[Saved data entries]
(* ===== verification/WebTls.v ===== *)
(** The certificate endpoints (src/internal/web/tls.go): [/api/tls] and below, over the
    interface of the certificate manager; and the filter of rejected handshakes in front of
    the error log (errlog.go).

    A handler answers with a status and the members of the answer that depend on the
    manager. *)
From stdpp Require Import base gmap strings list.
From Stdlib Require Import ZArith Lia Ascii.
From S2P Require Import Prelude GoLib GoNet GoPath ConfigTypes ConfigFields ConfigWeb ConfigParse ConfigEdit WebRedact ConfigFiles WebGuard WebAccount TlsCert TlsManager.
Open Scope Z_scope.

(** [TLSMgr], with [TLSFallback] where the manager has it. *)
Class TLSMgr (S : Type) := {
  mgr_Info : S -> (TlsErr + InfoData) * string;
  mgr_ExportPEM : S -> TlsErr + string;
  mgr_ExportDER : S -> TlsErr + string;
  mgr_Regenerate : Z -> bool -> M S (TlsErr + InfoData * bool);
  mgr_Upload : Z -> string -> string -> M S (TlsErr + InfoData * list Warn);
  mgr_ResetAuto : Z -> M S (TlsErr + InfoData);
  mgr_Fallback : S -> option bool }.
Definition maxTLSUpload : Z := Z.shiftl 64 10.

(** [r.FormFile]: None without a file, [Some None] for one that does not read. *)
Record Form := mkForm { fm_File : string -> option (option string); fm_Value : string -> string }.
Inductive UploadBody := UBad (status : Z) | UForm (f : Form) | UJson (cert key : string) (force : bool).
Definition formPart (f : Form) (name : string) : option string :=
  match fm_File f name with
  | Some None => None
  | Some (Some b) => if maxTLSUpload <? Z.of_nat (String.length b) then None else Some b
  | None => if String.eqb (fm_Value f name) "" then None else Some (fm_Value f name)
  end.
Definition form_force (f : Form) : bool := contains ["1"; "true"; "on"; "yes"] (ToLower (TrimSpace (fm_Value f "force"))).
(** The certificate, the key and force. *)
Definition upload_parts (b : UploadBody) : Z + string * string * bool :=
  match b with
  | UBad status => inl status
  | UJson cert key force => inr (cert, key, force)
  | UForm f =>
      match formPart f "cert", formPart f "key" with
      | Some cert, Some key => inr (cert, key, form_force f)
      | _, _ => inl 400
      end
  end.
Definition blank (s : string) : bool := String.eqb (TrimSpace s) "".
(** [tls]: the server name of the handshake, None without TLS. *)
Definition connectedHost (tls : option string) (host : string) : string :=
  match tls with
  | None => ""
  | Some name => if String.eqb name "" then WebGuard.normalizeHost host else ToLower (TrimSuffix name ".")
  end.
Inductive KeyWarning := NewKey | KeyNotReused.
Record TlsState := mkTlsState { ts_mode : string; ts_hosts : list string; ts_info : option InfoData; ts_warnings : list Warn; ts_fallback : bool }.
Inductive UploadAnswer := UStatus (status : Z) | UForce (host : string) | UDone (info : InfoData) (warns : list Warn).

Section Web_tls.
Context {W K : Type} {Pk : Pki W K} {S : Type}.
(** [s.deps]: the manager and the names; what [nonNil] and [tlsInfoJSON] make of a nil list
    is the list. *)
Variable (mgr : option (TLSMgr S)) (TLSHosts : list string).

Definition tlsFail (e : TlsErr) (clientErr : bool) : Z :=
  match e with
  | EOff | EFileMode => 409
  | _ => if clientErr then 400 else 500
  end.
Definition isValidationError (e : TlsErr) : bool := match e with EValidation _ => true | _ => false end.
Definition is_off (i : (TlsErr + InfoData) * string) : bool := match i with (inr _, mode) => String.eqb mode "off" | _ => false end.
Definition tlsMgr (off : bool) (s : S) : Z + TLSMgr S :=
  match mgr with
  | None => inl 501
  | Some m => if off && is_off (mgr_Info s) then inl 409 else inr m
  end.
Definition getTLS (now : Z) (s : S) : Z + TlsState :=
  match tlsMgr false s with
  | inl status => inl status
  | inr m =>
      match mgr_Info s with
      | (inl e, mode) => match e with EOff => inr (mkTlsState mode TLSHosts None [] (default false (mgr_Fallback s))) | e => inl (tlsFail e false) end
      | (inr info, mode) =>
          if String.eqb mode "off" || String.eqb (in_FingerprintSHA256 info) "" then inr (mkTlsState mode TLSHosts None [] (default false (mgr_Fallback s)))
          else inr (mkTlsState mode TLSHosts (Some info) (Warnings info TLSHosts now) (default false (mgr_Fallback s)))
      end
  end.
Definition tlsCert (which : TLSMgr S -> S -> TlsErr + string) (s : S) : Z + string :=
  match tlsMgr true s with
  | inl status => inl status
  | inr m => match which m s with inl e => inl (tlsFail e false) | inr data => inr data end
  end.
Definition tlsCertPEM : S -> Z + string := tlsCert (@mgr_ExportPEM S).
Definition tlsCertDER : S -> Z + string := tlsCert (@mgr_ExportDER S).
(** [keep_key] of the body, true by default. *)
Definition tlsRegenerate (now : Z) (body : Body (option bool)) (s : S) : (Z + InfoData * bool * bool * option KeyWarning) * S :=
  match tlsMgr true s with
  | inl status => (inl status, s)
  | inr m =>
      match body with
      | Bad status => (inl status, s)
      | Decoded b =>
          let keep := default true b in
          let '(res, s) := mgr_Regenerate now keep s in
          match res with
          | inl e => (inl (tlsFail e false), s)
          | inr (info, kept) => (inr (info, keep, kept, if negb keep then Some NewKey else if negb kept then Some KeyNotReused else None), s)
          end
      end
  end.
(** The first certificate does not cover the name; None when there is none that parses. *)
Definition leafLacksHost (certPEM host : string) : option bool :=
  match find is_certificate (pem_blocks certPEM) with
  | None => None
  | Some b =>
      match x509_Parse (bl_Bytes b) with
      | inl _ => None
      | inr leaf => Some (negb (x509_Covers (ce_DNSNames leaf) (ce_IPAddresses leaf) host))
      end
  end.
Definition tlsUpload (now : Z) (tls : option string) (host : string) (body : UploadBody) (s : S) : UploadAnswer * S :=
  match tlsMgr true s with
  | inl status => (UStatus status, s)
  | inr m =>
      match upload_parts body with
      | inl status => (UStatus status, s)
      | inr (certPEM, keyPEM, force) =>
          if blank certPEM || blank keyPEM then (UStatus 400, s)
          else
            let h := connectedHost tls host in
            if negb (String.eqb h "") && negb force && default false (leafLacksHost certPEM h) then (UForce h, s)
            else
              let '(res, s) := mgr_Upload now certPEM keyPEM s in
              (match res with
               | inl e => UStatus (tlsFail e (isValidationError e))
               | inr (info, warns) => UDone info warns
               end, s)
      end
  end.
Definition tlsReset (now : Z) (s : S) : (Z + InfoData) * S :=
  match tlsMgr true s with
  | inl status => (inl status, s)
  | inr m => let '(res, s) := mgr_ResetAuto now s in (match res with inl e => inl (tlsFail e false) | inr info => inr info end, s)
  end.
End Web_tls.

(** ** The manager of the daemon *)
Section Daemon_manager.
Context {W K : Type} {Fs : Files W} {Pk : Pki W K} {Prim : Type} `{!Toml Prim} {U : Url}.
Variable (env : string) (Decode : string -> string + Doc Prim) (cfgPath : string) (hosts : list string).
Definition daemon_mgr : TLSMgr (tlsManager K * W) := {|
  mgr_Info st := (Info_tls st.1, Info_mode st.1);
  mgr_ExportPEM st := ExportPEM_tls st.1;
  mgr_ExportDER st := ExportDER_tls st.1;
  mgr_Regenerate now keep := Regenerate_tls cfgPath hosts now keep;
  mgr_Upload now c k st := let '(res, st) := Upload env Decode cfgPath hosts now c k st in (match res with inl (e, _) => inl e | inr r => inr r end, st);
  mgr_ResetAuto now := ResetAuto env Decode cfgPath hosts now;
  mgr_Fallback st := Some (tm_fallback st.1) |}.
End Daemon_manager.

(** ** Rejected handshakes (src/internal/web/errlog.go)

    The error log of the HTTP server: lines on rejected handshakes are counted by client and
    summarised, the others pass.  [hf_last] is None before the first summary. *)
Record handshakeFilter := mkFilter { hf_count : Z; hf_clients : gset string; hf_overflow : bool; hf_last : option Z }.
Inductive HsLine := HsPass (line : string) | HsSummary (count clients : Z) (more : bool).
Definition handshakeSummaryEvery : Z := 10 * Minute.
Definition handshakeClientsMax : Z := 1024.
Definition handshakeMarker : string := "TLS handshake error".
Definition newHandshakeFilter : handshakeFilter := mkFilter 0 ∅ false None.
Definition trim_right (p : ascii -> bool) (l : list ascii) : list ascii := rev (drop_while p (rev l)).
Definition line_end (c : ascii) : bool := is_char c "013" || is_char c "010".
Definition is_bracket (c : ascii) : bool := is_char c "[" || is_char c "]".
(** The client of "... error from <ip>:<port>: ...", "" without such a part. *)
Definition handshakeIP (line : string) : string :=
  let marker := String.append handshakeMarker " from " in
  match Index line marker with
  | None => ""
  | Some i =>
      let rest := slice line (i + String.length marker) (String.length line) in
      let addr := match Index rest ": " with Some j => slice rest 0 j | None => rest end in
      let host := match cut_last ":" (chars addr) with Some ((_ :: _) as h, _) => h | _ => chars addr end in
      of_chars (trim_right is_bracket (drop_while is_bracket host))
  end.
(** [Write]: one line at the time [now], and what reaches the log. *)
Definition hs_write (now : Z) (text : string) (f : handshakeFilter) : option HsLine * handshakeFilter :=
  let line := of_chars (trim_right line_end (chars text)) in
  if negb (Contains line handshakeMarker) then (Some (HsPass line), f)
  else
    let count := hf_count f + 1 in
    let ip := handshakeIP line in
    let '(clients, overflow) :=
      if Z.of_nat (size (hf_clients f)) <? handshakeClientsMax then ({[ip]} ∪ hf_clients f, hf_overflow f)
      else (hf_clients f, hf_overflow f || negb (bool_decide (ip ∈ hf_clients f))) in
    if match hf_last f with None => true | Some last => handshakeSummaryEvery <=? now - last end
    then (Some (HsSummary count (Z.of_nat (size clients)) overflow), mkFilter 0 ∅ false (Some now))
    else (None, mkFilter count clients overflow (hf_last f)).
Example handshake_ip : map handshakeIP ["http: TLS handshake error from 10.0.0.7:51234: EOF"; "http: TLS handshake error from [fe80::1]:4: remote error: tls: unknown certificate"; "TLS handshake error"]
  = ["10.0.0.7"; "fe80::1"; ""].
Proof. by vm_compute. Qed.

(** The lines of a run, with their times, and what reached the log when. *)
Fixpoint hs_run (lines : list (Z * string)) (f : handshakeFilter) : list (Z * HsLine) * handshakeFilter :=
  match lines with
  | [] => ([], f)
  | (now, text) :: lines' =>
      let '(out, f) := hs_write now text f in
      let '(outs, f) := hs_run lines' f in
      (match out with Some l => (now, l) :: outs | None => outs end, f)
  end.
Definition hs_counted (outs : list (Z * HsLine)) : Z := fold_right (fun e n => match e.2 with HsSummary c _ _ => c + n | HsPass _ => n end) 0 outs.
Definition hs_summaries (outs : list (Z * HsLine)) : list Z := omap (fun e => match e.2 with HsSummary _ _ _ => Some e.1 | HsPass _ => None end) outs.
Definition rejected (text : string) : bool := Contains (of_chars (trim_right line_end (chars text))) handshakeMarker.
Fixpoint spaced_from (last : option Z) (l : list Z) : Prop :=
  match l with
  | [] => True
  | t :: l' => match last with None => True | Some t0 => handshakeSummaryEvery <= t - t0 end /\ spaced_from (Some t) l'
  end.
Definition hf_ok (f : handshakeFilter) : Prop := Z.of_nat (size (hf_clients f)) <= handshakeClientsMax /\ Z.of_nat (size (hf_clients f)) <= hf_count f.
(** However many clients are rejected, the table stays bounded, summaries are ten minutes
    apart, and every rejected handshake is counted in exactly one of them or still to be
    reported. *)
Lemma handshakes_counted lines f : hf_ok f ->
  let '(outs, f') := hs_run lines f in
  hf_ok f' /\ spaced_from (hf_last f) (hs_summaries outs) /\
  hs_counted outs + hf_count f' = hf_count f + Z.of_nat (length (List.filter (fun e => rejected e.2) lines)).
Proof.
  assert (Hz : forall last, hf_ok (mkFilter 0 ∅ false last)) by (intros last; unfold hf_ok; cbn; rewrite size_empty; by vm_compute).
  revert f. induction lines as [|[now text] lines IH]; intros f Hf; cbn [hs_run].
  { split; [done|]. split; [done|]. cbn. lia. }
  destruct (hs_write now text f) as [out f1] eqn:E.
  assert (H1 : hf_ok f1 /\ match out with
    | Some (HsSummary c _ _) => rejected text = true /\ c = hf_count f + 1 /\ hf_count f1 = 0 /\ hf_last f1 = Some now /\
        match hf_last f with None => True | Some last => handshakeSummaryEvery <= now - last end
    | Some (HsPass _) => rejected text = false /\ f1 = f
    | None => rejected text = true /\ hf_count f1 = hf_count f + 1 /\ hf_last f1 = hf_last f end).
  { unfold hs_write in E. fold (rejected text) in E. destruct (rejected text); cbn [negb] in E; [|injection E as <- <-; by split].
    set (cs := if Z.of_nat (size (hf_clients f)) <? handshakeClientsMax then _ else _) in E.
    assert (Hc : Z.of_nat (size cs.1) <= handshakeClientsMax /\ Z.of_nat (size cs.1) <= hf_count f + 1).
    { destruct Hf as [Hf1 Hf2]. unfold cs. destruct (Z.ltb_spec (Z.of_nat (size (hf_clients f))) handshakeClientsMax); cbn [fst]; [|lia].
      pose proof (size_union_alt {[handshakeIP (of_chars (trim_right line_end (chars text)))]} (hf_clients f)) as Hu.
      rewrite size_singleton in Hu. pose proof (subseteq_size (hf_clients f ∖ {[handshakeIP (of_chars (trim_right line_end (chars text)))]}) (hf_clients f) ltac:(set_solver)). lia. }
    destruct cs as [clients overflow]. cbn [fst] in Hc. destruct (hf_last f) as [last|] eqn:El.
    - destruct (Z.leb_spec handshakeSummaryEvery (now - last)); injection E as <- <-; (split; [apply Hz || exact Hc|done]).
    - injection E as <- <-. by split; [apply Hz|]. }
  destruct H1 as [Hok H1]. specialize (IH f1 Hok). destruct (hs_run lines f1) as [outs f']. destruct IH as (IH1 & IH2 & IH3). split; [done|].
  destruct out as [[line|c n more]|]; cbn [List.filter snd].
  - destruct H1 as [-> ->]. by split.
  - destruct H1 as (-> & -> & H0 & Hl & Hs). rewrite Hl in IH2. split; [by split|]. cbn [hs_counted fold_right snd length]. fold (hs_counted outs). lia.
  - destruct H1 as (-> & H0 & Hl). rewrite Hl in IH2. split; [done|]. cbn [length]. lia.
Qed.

* **WORK REQUEST**: Look over the records above and filter for each line with the word "blank".

* **ANSWER SECTION**:
Definition blank (s : string) : bool := String.eqb (TrimSpace s) "".
          if blank certPEM || blank keyPEM then (UStatus 400, s)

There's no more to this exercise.